WHAT THE EXERCISE ASKS ▸ From the line with "(* ===== verification/_CoqProject ===== *)" to the line with "ChannelFormTheorems.v", retype every line exactly, including those two, and leave out the rest of the data below.
##### RECORDS SHOWN #####
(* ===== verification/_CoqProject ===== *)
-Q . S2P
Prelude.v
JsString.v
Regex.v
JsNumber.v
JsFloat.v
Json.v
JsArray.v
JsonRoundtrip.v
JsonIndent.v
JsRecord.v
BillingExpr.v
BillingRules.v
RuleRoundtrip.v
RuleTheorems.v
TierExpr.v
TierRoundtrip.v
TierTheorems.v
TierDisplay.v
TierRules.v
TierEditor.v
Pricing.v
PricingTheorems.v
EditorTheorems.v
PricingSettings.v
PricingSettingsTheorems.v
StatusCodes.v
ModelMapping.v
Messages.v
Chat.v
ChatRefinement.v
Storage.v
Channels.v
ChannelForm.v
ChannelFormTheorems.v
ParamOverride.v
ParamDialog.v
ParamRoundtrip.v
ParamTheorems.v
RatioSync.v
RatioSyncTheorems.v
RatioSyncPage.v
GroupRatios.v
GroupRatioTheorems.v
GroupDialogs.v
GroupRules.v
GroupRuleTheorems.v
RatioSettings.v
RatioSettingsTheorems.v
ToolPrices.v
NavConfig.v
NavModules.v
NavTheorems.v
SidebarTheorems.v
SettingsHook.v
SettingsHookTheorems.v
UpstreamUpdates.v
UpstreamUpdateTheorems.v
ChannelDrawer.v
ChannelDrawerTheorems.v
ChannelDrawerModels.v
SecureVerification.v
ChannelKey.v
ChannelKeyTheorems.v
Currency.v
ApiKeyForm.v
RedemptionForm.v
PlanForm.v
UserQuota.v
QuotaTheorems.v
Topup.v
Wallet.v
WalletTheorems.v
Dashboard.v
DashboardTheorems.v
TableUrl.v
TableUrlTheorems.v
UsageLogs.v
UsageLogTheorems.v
#####
##### RECORDS SHOWN #####
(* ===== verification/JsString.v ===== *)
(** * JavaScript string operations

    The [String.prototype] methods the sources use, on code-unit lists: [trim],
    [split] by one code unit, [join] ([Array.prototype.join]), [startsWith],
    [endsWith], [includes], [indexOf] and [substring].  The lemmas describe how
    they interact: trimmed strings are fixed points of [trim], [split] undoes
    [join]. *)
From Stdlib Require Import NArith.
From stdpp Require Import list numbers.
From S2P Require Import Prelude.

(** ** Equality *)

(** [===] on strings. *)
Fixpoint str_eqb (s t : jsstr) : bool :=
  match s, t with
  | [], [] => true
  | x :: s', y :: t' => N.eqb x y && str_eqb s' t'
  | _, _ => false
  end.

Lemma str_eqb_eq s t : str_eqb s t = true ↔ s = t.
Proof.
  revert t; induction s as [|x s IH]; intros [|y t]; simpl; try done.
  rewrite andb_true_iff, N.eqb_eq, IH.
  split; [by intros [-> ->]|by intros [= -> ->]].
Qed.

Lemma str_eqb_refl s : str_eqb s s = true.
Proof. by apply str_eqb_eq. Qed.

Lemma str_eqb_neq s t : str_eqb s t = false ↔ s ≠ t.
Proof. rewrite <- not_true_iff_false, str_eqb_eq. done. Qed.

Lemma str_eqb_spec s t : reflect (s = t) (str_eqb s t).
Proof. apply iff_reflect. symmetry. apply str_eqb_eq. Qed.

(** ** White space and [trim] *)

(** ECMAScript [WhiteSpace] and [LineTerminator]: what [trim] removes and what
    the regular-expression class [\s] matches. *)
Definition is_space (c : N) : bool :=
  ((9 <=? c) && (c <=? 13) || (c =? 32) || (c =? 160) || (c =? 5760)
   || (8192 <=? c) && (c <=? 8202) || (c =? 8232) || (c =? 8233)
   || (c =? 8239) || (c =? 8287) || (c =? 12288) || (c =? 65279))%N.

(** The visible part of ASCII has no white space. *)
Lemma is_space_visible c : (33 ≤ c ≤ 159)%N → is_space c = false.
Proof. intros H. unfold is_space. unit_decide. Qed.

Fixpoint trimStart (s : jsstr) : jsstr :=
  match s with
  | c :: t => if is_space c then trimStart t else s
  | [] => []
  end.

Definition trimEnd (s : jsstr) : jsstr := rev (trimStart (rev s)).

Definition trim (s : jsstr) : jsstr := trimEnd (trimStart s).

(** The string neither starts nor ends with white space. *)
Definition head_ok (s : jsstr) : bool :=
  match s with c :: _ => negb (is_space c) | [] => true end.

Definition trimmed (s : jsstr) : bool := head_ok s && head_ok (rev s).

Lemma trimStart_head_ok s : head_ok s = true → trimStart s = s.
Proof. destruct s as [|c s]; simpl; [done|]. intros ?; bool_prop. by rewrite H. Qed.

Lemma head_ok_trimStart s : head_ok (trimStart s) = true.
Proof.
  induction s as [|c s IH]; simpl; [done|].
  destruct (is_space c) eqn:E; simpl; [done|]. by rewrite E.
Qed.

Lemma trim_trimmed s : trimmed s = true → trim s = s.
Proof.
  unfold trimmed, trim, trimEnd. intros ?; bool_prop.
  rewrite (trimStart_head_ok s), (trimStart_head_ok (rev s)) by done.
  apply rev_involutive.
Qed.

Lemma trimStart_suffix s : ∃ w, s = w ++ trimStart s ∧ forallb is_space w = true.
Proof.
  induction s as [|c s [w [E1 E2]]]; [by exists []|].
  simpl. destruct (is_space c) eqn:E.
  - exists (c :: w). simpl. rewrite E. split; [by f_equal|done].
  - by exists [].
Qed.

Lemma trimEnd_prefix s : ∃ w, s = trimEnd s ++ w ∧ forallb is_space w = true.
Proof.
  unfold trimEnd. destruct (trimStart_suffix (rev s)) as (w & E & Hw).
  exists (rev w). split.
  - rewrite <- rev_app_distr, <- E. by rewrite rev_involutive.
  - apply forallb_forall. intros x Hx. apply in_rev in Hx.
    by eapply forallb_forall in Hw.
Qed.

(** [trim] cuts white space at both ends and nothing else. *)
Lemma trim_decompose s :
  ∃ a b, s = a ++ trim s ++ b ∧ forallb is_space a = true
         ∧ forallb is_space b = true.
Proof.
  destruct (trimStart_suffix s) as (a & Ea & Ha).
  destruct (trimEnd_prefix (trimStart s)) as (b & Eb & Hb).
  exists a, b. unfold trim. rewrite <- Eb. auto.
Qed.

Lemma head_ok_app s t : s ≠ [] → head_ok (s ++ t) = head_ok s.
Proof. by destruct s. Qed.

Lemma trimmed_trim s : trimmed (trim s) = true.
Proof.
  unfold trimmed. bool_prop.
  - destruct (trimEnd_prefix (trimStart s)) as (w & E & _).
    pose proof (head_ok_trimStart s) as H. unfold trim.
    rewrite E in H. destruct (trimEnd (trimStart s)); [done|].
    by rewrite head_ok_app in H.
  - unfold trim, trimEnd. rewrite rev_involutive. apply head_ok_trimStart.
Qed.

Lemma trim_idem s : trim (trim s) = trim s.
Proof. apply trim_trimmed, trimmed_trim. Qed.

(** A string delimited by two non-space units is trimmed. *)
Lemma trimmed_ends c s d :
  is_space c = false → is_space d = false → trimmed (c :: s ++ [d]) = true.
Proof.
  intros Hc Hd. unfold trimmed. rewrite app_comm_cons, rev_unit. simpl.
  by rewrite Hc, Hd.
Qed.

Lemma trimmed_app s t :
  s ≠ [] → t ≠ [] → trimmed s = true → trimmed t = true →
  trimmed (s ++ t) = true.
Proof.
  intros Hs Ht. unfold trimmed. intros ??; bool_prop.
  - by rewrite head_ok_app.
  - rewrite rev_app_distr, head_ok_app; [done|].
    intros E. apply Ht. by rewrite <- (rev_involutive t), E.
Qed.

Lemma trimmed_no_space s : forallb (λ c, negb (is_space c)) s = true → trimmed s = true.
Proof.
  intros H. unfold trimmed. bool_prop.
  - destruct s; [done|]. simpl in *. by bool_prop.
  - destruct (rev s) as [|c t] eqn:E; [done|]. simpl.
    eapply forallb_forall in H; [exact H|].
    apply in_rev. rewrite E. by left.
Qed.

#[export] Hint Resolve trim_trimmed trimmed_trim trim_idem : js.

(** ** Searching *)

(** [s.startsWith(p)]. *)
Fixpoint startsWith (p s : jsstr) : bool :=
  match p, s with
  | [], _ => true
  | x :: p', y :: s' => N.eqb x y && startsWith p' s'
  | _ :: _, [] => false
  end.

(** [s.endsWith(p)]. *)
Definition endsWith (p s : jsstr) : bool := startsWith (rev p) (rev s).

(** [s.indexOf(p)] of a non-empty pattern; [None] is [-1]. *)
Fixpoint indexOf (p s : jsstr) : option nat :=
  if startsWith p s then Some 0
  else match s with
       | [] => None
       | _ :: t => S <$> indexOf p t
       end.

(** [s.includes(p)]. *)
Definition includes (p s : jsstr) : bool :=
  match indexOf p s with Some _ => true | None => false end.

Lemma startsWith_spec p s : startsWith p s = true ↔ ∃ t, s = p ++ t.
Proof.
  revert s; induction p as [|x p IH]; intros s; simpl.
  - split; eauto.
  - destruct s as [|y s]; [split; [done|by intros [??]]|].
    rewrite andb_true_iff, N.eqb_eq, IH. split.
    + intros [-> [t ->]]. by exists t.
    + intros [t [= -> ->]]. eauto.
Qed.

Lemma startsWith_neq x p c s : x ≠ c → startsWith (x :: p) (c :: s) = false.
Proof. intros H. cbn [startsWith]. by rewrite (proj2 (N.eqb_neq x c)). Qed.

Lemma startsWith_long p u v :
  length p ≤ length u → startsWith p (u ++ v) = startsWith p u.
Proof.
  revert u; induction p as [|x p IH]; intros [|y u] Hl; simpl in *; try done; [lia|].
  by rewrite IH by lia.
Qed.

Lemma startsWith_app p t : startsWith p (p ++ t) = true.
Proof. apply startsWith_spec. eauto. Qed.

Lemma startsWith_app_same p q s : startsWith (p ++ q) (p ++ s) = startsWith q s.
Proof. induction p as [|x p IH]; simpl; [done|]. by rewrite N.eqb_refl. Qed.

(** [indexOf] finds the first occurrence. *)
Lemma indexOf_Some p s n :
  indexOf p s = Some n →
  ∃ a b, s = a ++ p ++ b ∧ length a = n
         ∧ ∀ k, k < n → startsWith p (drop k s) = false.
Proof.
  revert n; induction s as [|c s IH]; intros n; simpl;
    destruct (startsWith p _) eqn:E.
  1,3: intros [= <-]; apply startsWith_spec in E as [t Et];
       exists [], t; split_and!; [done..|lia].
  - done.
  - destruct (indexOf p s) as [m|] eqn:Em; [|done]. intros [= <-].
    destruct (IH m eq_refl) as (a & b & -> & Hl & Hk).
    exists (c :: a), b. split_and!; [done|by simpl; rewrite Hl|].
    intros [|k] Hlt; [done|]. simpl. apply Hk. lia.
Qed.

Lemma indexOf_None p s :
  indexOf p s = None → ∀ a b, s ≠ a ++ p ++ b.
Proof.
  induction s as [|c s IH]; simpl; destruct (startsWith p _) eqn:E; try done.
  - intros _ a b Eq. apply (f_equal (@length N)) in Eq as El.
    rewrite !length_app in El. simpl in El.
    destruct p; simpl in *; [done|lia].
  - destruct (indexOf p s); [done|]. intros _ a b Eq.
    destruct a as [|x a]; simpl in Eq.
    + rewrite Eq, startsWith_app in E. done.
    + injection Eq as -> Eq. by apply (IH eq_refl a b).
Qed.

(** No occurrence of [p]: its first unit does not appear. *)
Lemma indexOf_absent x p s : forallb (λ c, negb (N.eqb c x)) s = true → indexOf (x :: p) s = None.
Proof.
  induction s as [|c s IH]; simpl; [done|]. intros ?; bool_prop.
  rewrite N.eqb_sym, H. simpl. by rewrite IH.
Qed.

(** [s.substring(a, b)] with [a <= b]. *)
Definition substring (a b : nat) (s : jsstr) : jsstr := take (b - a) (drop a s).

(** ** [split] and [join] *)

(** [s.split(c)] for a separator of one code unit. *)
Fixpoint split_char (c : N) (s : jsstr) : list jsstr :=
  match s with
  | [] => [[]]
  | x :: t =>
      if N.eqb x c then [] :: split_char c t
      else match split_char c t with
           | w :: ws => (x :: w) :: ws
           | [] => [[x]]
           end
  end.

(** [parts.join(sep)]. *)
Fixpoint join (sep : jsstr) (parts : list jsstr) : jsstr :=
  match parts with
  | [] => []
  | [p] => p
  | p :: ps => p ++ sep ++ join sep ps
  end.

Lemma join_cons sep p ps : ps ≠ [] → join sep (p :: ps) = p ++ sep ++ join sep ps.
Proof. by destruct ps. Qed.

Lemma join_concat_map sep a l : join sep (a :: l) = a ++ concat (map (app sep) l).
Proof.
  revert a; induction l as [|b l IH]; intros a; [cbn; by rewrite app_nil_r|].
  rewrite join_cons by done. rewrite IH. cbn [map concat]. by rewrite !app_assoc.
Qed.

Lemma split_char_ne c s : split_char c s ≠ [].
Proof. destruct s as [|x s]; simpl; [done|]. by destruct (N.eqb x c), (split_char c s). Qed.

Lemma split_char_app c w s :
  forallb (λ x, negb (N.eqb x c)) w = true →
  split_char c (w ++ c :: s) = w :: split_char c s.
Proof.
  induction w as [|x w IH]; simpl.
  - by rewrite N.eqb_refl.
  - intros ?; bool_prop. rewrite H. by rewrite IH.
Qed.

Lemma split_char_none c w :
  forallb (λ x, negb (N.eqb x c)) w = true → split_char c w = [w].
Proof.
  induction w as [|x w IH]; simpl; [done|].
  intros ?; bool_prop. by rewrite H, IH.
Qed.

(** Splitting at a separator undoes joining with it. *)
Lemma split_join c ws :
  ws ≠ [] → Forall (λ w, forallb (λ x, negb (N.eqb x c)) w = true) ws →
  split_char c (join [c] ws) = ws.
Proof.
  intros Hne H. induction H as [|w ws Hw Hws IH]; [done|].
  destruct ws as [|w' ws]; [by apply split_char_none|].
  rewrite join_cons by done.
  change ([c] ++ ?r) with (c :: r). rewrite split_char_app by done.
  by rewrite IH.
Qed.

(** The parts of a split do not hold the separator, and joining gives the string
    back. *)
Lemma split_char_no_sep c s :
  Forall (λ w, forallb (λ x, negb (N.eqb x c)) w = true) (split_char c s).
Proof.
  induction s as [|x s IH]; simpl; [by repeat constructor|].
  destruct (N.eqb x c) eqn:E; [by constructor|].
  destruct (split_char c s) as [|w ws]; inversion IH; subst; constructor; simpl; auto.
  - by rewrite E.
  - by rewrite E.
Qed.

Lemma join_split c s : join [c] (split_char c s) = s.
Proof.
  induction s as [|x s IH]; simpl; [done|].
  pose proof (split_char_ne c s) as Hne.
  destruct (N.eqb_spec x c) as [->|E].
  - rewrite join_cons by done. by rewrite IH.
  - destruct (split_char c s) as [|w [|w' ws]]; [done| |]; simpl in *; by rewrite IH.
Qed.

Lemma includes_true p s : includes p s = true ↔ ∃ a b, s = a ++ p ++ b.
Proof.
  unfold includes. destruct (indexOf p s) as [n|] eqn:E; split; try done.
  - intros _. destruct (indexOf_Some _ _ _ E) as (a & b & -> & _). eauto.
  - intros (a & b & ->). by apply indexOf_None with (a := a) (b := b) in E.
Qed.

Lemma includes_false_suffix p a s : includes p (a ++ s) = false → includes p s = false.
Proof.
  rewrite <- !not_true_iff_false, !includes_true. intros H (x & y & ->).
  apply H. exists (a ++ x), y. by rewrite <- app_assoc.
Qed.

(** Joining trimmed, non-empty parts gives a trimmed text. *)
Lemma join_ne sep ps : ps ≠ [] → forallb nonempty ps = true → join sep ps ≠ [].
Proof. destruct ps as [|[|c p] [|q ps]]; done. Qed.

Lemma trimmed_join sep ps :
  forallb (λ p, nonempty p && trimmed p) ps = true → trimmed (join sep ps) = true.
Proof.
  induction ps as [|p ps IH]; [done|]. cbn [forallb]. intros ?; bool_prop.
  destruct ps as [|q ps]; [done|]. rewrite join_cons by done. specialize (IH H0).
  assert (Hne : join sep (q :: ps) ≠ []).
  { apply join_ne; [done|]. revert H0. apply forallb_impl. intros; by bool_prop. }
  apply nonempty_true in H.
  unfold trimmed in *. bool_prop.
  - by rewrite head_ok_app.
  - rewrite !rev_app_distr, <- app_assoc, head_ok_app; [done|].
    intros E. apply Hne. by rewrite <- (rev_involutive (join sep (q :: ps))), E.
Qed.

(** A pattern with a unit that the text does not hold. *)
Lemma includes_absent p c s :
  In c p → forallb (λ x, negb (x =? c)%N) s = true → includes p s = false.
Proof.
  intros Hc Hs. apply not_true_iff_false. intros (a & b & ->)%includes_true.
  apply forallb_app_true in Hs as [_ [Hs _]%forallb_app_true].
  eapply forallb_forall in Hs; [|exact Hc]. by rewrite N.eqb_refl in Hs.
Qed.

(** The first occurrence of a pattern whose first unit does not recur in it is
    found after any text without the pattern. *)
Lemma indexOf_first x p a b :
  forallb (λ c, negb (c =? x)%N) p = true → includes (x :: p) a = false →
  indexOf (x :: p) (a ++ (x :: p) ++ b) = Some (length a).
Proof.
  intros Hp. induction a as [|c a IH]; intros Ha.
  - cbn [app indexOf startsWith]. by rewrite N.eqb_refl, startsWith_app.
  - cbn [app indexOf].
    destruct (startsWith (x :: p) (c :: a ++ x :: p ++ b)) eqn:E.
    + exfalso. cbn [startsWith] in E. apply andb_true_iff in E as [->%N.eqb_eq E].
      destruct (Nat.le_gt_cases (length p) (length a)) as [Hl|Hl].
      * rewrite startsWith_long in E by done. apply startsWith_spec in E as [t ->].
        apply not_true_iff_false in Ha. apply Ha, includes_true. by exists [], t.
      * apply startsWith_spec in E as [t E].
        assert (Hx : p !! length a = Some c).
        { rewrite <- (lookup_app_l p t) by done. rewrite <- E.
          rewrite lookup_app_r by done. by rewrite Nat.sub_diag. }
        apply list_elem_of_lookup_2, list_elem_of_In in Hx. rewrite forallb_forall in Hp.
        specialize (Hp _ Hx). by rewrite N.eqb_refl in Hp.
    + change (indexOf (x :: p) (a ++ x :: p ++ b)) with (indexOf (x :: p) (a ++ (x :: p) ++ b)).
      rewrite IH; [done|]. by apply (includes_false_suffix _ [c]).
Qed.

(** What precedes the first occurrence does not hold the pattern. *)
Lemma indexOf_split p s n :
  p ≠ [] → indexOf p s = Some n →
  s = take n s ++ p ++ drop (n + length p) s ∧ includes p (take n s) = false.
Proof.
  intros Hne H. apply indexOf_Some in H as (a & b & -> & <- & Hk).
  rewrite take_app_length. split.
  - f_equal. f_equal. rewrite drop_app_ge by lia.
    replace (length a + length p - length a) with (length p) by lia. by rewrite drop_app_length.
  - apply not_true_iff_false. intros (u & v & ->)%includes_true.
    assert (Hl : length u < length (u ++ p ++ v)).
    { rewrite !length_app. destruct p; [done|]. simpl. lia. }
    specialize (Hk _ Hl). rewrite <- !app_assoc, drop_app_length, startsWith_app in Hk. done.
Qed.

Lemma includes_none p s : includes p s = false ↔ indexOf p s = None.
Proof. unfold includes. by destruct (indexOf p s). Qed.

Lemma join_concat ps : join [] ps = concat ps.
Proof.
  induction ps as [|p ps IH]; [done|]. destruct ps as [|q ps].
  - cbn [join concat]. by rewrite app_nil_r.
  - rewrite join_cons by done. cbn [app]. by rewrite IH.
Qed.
#####
EXERCISE ANSWER ▸
(* ===== verification/_CoqProject ===== *)
-Q . S2P
Prelude.v
JsString.v
Regex.v
JsNumber.v
JsFloat.v
Json.v
JsArray.v
JsonRoundtrip.v
JsonIndent.v
JsRecord.v
BillingExpr.v
BillingRules.v
RuleRoundtrip.v
RuleTheorems.v
TierExpr.v
TierRoundtrip.v
TierTheorems.v
TierDisplay.v
TierRules.v
TierEditor.v
Pricing.v
PricingTheorems.v
EditorTheorems.v
PricingSettings.v
PricingSettingsTheorems.v
StatusCodes.v
ModelMapping.v
Messages.v
Chat.v
ChatRefinement.v
Storage.v
Channels.v
ChannelForm.v
ChannelFormTheorems.v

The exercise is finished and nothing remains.